Work task: Could you filter the records below down to the lines that include the word "tauto"?

Records shown:
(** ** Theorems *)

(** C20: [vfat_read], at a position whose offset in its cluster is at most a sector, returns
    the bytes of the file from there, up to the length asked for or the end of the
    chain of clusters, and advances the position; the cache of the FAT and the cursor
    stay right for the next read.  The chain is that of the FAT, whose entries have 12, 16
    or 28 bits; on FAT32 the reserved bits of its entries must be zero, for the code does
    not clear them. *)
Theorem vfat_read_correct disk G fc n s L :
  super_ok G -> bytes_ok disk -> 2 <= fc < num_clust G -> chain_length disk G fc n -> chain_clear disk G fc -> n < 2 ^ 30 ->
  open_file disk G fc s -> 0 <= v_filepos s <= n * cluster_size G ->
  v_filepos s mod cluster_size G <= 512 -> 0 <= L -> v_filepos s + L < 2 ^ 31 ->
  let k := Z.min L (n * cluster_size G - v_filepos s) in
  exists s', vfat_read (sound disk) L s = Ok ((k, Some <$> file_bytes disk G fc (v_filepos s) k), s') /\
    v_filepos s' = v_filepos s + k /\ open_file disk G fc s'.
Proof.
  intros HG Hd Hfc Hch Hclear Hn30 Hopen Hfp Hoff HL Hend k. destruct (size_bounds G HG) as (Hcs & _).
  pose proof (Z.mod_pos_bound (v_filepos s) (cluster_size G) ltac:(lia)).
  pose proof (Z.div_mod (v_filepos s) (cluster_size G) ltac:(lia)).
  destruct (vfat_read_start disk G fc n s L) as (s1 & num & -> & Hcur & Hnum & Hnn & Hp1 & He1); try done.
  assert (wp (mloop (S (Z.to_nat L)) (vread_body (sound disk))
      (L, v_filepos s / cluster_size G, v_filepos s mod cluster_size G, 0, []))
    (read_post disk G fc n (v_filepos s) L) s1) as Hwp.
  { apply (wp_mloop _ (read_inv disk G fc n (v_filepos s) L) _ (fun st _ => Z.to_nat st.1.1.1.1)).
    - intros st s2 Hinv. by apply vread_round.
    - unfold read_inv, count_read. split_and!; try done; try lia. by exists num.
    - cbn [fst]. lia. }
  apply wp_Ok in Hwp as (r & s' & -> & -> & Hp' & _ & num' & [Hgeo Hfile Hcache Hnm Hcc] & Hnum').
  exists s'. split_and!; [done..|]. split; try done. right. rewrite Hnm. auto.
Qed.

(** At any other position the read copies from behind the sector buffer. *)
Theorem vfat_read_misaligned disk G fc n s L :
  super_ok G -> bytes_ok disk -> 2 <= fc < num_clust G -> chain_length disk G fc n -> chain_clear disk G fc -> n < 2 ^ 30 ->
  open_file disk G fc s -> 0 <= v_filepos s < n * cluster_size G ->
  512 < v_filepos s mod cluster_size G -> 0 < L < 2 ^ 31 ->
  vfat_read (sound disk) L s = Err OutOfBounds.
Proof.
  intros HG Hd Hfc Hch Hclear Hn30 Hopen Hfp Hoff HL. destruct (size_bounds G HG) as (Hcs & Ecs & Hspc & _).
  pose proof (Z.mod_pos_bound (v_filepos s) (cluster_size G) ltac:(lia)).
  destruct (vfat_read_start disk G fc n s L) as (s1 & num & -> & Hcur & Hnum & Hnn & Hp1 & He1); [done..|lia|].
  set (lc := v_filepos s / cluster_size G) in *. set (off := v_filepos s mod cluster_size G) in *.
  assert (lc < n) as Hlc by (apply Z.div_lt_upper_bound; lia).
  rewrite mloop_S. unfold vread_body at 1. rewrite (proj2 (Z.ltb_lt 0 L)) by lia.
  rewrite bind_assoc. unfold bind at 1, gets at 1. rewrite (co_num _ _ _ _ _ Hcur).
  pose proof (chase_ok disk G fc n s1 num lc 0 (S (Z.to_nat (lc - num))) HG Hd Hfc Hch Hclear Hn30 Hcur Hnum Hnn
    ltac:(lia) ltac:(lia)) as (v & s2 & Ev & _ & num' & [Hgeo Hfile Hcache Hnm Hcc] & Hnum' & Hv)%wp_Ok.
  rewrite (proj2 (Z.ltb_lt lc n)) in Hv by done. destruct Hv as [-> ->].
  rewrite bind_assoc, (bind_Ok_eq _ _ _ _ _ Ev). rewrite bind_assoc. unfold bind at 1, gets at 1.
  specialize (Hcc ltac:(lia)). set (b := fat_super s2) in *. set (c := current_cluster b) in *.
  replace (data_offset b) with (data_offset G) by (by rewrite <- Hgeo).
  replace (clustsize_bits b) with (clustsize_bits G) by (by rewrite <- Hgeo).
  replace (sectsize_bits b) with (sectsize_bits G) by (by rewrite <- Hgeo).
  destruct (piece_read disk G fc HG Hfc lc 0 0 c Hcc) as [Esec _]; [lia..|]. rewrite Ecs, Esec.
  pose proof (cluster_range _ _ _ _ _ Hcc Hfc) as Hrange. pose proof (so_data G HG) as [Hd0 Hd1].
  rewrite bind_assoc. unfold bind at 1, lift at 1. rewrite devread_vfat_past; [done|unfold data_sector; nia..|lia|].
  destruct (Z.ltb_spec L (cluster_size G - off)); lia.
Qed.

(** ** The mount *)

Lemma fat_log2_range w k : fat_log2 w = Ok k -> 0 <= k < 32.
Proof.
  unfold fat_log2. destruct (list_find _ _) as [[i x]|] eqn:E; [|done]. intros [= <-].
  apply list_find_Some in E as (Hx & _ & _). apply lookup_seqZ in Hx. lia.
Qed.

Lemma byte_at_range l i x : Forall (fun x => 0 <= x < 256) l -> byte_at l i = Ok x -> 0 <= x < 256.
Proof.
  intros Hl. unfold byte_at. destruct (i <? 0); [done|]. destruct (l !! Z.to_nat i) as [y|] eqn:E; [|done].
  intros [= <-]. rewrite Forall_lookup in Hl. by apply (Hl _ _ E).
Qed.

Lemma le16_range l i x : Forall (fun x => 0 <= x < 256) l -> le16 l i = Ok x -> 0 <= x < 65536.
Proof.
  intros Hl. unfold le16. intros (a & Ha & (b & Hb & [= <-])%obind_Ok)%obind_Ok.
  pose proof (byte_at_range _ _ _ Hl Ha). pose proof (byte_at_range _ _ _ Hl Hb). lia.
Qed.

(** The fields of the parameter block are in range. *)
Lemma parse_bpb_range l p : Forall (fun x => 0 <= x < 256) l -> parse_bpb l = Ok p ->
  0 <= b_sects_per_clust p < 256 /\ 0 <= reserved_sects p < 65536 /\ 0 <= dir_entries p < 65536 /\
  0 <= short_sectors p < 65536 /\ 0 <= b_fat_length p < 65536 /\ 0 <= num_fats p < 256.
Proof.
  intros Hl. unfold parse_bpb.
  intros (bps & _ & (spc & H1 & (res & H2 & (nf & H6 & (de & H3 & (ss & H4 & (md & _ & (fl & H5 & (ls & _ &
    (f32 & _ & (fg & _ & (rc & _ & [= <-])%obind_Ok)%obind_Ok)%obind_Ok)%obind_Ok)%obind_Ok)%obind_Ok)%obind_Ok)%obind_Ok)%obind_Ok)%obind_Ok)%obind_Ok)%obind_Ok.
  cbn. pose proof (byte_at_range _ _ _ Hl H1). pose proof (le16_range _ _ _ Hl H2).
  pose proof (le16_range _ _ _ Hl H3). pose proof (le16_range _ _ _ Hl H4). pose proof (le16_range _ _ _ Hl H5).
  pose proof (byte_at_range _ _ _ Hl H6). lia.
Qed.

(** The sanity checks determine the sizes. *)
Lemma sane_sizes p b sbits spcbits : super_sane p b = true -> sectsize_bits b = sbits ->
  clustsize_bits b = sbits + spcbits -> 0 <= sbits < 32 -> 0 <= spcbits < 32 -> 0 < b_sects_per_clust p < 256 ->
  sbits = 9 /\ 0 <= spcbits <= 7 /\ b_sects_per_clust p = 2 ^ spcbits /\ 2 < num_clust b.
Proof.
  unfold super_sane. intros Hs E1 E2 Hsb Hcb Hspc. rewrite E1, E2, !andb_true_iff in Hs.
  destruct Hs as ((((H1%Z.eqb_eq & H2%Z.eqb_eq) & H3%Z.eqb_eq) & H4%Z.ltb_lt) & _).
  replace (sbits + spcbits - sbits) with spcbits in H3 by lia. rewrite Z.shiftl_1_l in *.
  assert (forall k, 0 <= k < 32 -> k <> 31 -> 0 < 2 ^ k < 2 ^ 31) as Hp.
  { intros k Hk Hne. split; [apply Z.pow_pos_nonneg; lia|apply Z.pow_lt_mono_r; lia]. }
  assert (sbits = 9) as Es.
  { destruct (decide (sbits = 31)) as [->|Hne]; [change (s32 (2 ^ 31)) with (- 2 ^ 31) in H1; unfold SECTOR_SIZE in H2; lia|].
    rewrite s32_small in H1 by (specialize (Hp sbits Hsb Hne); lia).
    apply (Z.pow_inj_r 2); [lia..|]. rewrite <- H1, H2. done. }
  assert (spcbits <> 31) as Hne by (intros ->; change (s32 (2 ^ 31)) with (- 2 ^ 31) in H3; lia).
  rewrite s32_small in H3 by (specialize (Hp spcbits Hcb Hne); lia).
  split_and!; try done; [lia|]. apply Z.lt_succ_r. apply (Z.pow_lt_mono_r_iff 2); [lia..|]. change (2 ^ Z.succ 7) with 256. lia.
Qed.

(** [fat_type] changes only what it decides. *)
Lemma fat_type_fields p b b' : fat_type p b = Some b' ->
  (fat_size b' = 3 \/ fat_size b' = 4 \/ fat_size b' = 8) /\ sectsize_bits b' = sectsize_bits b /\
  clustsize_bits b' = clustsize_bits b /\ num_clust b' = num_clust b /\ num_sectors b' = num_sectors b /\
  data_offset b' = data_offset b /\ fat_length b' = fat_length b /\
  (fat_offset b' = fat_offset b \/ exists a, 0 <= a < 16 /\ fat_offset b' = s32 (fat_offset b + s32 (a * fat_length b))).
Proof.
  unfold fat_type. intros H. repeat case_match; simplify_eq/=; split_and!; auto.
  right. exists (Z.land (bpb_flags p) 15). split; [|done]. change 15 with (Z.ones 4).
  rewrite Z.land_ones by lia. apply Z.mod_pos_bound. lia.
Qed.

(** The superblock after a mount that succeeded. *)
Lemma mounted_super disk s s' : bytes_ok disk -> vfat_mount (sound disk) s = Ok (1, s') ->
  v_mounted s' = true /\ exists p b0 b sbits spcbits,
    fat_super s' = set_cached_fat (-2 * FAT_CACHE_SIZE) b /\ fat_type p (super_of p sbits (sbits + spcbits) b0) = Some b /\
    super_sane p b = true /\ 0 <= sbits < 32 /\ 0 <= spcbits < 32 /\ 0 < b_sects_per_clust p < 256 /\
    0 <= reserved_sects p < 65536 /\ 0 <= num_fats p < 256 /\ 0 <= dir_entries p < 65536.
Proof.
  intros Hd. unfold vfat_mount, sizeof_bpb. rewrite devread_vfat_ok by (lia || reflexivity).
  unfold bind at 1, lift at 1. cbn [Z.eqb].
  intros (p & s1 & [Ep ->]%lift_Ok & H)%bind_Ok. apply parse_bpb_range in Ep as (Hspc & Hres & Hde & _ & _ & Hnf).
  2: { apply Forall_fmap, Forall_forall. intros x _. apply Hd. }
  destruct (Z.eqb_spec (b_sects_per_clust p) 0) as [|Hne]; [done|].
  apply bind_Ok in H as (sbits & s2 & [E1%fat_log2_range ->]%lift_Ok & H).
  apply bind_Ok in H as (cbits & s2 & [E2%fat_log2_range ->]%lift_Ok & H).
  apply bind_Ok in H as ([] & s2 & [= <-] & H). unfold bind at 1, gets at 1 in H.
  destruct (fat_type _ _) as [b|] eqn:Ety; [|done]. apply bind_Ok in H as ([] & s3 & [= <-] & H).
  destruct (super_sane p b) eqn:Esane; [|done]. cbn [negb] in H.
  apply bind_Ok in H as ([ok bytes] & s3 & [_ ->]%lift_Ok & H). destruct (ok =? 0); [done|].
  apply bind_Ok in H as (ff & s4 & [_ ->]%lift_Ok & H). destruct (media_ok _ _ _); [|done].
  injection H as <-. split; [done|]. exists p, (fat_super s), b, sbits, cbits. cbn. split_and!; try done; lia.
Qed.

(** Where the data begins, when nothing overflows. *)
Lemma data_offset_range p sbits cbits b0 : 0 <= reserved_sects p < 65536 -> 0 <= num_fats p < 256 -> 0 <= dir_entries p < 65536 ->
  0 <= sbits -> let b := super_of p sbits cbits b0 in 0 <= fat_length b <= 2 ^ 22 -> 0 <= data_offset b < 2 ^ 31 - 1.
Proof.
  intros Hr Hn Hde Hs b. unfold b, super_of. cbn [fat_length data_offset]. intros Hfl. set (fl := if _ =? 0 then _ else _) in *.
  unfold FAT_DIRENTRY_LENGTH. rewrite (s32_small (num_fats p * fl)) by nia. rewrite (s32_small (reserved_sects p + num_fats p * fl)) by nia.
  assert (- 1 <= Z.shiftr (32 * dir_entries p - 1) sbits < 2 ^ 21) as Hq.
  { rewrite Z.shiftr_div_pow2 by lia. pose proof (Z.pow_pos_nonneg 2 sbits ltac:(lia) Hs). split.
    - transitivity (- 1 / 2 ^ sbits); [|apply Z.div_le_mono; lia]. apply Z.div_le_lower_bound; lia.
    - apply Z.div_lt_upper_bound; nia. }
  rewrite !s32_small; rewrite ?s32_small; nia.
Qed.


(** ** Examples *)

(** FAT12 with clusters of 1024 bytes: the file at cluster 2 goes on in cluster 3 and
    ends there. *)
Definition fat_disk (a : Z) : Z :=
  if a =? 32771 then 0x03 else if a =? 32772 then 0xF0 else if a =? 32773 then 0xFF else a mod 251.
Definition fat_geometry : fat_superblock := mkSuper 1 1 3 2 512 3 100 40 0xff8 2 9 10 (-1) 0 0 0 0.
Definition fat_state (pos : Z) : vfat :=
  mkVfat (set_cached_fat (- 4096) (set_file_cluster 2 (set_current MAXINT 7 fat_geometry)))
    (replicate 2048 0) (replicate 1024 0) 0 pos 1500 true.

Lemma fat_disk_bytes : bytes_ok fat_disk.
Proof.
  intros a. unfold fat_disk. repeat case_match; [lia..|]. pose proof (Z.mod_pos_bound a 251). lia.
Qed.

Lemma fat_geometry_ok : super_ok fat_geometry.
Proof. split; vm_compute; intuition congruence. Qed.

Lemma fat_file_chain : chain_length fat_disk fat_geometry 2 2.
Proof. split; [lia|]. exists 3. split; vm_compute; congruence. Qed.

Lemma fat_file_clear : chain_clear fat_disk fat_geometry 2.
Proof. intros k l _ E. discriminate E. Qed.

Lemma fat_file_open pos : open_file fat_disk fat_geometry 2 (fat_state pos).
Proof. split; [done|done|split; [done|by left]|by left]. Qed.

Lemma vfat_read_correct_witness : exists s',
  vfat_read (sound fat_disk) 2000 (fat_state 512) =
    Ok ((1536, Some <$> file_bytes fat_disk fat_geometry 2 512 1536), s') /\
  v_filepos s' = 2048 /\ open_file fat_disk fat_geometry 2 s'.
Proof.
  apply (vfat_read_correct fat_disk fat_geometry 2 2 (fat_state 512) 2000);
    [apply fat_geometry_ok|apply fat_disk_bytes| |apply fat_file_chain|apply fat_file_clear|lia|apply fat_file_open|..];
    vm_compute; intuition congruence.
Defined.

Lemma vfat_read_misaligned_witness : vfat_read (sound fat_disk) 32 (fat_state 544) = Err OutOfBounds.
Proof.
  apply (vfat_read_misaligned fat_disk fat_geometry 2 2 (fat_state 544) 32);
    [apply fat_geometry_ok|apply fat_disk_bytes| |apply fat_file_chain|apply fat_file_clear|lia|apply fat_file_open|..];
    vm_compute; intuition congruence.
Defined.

==

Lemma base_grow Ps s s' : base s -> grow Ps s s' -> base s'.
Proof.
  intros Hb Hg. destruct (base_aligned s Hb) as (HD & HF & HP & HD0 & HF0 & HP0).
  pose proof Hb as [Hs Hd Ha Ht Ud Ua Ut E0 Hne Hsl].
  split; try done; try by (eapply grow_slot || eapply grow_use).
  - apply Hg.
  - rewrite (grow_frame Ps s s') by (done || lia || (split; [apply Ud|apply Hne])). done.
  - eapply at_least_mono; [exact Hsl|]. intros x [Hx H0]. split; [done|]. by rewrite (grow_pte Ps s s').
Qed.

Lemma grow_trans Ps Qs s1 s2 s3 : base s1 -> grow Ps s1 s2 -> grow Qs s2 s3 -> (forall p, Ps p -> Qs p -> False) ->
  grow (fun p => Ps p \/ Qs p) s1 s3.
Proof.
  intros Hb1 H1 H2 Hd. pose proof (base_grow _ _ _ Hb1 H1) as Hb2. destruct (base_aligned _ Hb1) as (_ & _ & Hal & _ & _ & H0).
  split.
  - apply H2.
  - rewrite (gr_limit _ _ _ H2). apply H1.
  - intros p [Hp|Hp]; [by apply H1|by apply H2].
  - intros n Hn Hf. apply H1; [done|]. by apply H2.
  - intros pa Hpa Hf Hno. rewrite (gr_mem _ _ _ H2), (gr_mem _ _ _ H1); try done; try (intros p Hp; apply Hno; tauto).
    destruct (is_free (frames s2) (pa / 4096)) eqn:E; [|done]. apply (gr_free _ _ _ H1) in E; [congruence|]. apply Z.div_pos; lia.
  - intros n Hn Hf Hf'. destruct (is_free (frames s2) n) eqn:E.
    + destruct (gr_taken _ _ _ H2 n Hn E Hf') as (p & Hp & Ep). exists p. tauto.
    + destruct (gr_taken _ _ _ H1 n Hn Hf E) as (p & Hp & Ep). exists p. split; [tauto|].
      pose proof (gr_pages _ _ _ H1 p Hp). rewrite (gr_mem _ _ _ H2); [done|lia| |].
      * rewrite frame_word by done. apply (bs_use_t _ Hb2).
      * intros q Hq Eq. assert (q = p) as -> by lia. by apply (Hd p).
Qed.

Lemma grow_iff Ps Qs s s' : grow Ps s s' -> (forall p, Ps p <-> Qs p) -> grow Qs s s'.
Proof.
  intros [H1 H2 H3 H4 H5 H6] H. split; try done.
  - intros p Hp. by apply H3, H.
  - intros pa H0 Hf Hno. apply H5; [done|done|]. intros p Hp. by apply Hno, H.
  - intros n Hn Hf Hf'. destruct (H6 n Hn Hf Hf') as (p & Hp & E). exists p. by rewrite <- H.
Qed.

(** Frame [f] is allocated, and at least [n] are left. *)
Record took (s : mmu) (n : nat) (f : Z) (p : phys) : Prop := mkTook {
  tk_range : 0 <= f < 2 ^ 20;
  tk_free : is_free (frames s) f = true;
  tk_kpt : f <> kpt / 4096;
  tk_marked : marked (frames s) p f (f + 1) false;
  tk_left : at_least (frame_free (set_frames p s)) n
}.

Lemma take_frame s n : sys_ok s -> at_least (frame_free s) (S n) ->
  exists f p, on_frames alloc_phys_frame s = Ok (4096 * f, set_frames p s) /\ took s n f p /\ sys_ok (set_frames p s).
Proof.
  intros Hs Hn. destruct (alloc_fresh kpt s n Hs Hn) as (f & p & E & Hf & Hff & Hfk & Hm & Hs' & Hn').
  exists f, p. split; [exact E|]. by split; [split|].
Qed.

Answer:
  - intros pa Hpa Hf Hno. rewrite (gr_mem _ _ _ H2), (gr_mem _ _ _ H1); try done; try (intros p Hp; apply Hno; tauto).
    + destruct (gr_taken _ _ _ H2 n Hn E Hf') as (p & Hp & Ep). exists p. tauto.
    + destruct (gr_taken _ _ _ H1 n Hn Hf E) as (p & Hp & Ep). exists p. split; [tauto|].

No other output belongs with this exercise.